Several stakeholders shared challenges and concerns related to the need for improved coverage for issues outside of primary care. In general, stakeholders cited the need for greater access to dental services and mental health and prescription coverage. Although FQHC settings provide dental services, providing such services were more the exception than the rule, leading many patients to go to the Emergency Room for acute dental care needs. In addition, mental and behavioral health continues to face coverage challenges. In our healthcare setting, we need to figure out how to turn on some of the Medicaid behavioral health codes. Medicaid has to be willing to turn these on in a primary care setting. In Ohio, these behavioral health codes are not turned on [for reimbursement coverage].-Community Health Center Issues related to prescription medications also related to affordability and cost. There is a new wave of high cost specialty drugs that have been made recently.

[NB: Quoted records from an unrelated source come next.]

(** A call that reads its guard clauses is [first_match] over them. *)
Lemma call_first_match info arg_list docstring (cv : dict) gs c :
  documented_guards cv docstring = Some (gs, c) →
  let fm := first_match builtin_name info cv gs c in
  let run := raise_if_slycot_error builtin_name info arg_list docstring cv in
  evaluated run.2 = fm.2
  ∧ checkvars run.2 = log_dict info cv cv fm.2
  ∧ run.1 = conclude info arg_list fm.1 (log_dict info cv cv fm.2).
Proof.
  unfold documented_guards, raise_if_slycot_error, scan_docstring.
  destruct docstring as [[|ch doc]|]; intros H; simplify_eq; try done.
  destruct (after_raises (splitlines (String ch doc))) as [[|underline docline]|];
    simplify_eq; try done.
  destruct (index "-" underline) as [section_indent|]; simplify_eq/=.
  pose proof (scan_first_match builtin_name info cv section_indent docline None
    (World cv [] []) (or_introl eq_refl)) as Hs.
  cbn zeta in Hs. rewrite H in Hs. cbn [fst snd] in Hs.
  destruct Hs as (E1 & E2 & E3).
  destruct (scan builtin_name info section_indent None (World cv [] []) docline) as [r w].
  cbn in *. by rewrite E1, E2, E3.
Qed.

(** A call whose title line is not followed by a dash. *)
Lemma call_without_underline info arg_list docstring (cv : dict) :
  documented_guards cv docstring = None →
  raise_if_slycot_error builtin_name info arg_list docstring cv
  = (Raises ValueError, World cv [] []).
Proof.
  unfold documented_guards, raise_if_slycot_error, scan_docstring.
  destruct docstring as [[|ch doc]|]; intros H; simplify_eq.
  destruct (after_raises (splitlines (String ch doc))) as [[|underline docline]|];
    simplify_eq.
  by destruct (index "-" underline).
Qed.

Lemma first_match_all_false info (cv : dict) gs c :
  Forall (evaluates_false builtin_name info cv) gs →
  first_match builtin_name info cv gs c
  = (match c with TextEnd => NoRule | Dedent => SectionClosed end,
     clause_predicate <$> gs).
Proof.
  induction 1 as [|g gs (v & Hv & Hf) _ IH]; [done|].
  cbn [first_match]. by rewrite Hv, Hf, IH.
Qed.
Lemma bootstrap_leaves_alone_witness :
  @bootstrap tracker squat_only None fresh =
    ((@bootstrap tracker squat_only None fresh).1, Return tt) ∧
  bootstrap_keeps ["squat"] fresh (@bootstrap tracker squat_only None fresh).1.
Proof.
  assert (@bootstrap tracker squat_only None fresh =
          ((@bootstrap tracker squat_only None fresh).1, Return tt)) as Hrun
    by (vm_compute; reflexivity).
  split; [exact Hrun|].
  exact (@bootstrap_leaves_alone tracker squat_only None fresh _ _ Hrun).
Defined.

Lemma bootstrap_class_output_witness :
  @bootstrap_class tracker None "squat" opened_subdir =
    ((@bootstrap_class tracker None "squat" opened_subdir).1, Return tt) ∧
  images_out (@bootstrap_class tracker None "squat" opened_subdir).1 !! "squat" =
    Some {[ "a.jpg" := File (cvtColor frame0); "b.jpg" := Dir ]} ∧
  ∃ files dir',
    data_set opened_subdir !! "squat" = Some files ∧
    images_out (@bootstrap_class tracker None "squat" opened_subdir).1 !! "squat"
      = Some dir' ∧
    (∀ n, n ∈ image_names_of None (map_to_list files).*1 →
       ∃ frame, files !! n = Some (Some frame) ∧ @encodable tracker "squat" n = true ∧
         dir' !! n = Some (match images_out opened_subdir !! "squat" ≫= (.!! n) with
                           | Some Dir => Dir
                           | _ => File (@encoded tracker "squat" n (cvtColor frame))
                           end)) ∧
    (∀ k, k ∉ image_names_of None (map_to_list files).*1 →
       dir' !! k = images_out opened_subdir !! "squat" ≫= (.!! k)).
Proof.
  assert (@bootstrap_class tracker None "squat" opened_subdir =
          ((@bootstrap_class tracker None "squat" opened_subdir).1, Return tt)) as Hrun
    by (vm_compute; reflexivity).
  split; [exact Hrun|]. split; [vm_compute; reflexivity|].
  exact (@bootstrap_class_output tracker None "squat" opened_subdir _ Hrun).
Defined.

Lemma bootstrap_class_csv_witness :
  @bootstrap_class tracker None "squat" fresh =
    ((@bootstrap_class tracker None "squat" fresh).1, Return tt) ∧
  ∃ rows' dir',
    csvs (@bootstrap_class tracker None "squat" fresh).1 !! "squat" = Some rows' ∧
    images_out (@bootstrap_class tracker None "squat" fresh).1 !! "squat" = Some dir' ∧
    Forall (λ r, length r = 100%nat) rows' ∧
    StronglySorted String.le (row_names rows') ∧
    NoDup (row_names rows') ∧
    (∀ n, n ∈ row_names rows' → is_Some (dir' !! n)).
Proof.
  assert (@bootstrap_class tracker None "squat" fresh =
          ((@bootstrap_class tracker None "squat" fresh).1, Return tt)) as Hrun
    by (vm_compute; reflexivity).
  split; [exact Hrun|].
  exact (@bootstrap_class_csv tracker None "squat" fresh _ Hrun).
Defined.

Lemma fresh_names_plain n :
  is_Some (({[ "b.jpg" := Some frame1; "a.jpg" := Some frame0; ".DS_Store" := None ]}
              : gmap string (option image)) !! n) →
  plain n = true ∧ no_carriage_return n = true.
Proof.
  intros [v Hv]. apply elem_of_map_to_list in Hv. vm_compute in Hv.
  repeat (apply elem_of_cons in Hv as [Hv|Hv]; [by injection Hv as -> _|]).
  by apply elem_of_nil in Hv.
Defined.

Lemma bootstrap_then_align_witness :
  ∃ rows dir,
    csvs (@bootstrap_class tracker None "squat" fresh).1 !! "squat" = Some rows ∧
    csvs (align_class "squat" (@bootstrap_class tracker None "squat" fresh).1).1 !! "squat"
      = Some rows ∧
    images_out (align_class "squat" (@bootstrap_class tracker None "squat" fresh).1).1
      !! "squat" = Some dir ∧
    strict_bijection rows dir.
Proof.
  apply (@bootstrap_then_align tracker None "squat" fresh _ _
           {[ "b.jpg" := Some frame1; "a.jpg" := Some frame0; ".DS_Store" := None ]}).
  - vm_compute; reflexivity.
  - vm_compute; reflexivity.
  - exact fresh_names_plain.
  - vm_compute; reflexivity.
Defined.

Lemma bootstrap_missing_class_folder_witness :
  data_set fresh !! "lunge" = None ∧
  ∃ w2, @bootstrap tracker {| _pose_class_names := ["squat"] ++ "lunge" :: ["plank"] |}
          None fresh = (w2, Raise FileNotFoundError) ∧
        csvs w2 !! "lunge" = Some [] ∧
        ∀ d, d ∈ ["plank"] → d ∉ ["squat"] → d ≠ "lunge" →
             csvs w2 !! d = csvs fresh !! d ∧ images_out w2 !! d = images_out fresh !! d.
Proof.
  assert (data_set fresh !! "lunge" = None) as Hnone by (vm_compute; reflexivity).
  split; [exact Hnone|].
  apply (@bootstrap_missing_class_folder tracker None ["squat"] "lunge" ["plank"] fresh
           (@bootstrap tracker squat_only None fresh).1);
    [vm_compute; reflexivity|exact Hnone].
Defined.

Lemma bootstrap_unloadable_image_witness :
  loaded_frame opened "squat" ".DS_Store" = None ∧
  for_each (["a.jpg"] ++ ".DS_Store" :: ["b.jpg"])
    (λ n, @_bootstrap_internal tracker n "squat") opened
    = ((@_bootstrap_internal tracker "a.jpg" "squat" opened).1, Raise AttributeError).
Proof.
  assert (loaded_frame opened "squat" ".DS_Store" = None) as Hload by (vm_compute; reflexivity).
  split; [exact Hload|].
  apply (@bootstrap_unloadable_image tracker "squat" ["a.jpg"] ".DS_Store" ["b.jpg"] opened);
    [vm_compute; reflexivity|exact Hload].
Defined.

These are expensive, effective medications…This will put a huge strain on taxpayers as well as the Medicaid and Medicare programs.-Consumer Advocate

CONCLUSIONS Healthcare sectors and patient consumers in the state of Ohio have experienced significant changes in availability of healthcare coverage within the past 9 months in the form of Medicaid expansion and the Marketplace exchange as a result of the Affordable Care Act. The current project was conducted to explore the perspectives and experiences of key professional stakeholders who have been serving or representing Ohio residents receiving healthcare insurance through these initiatives. Overall, stakeholder feedback was positive for Medicaid expansion, with many calling for renewal of the expansion next year. In contrast, stakeholder feedback related to the Marketplace exchange was not as positive, with issues of lack of affordability and low levels of health insurance literacy among patients interfering with the perceived success of the program. For both types of coverage, access to qualified healthcare providers remained a barrier to care. Stakeholders agreed, however, that these initiatives have resulted in Ohio now having fewer uninsured patients overall. Many of these individuals are older adults with significant health needs. Stakeholders regarded these initiatives as ultimately leading to greater access to quality care and improved levels of long-term health for Ohio residents. Several challenges, however, will need to continue to be addressed, including exploring models of payment reimbursement reform, ensuring adequate payment to healthcare providers, and increasing the number of primary care providers and organizations available to provide services to patient consumers in the community.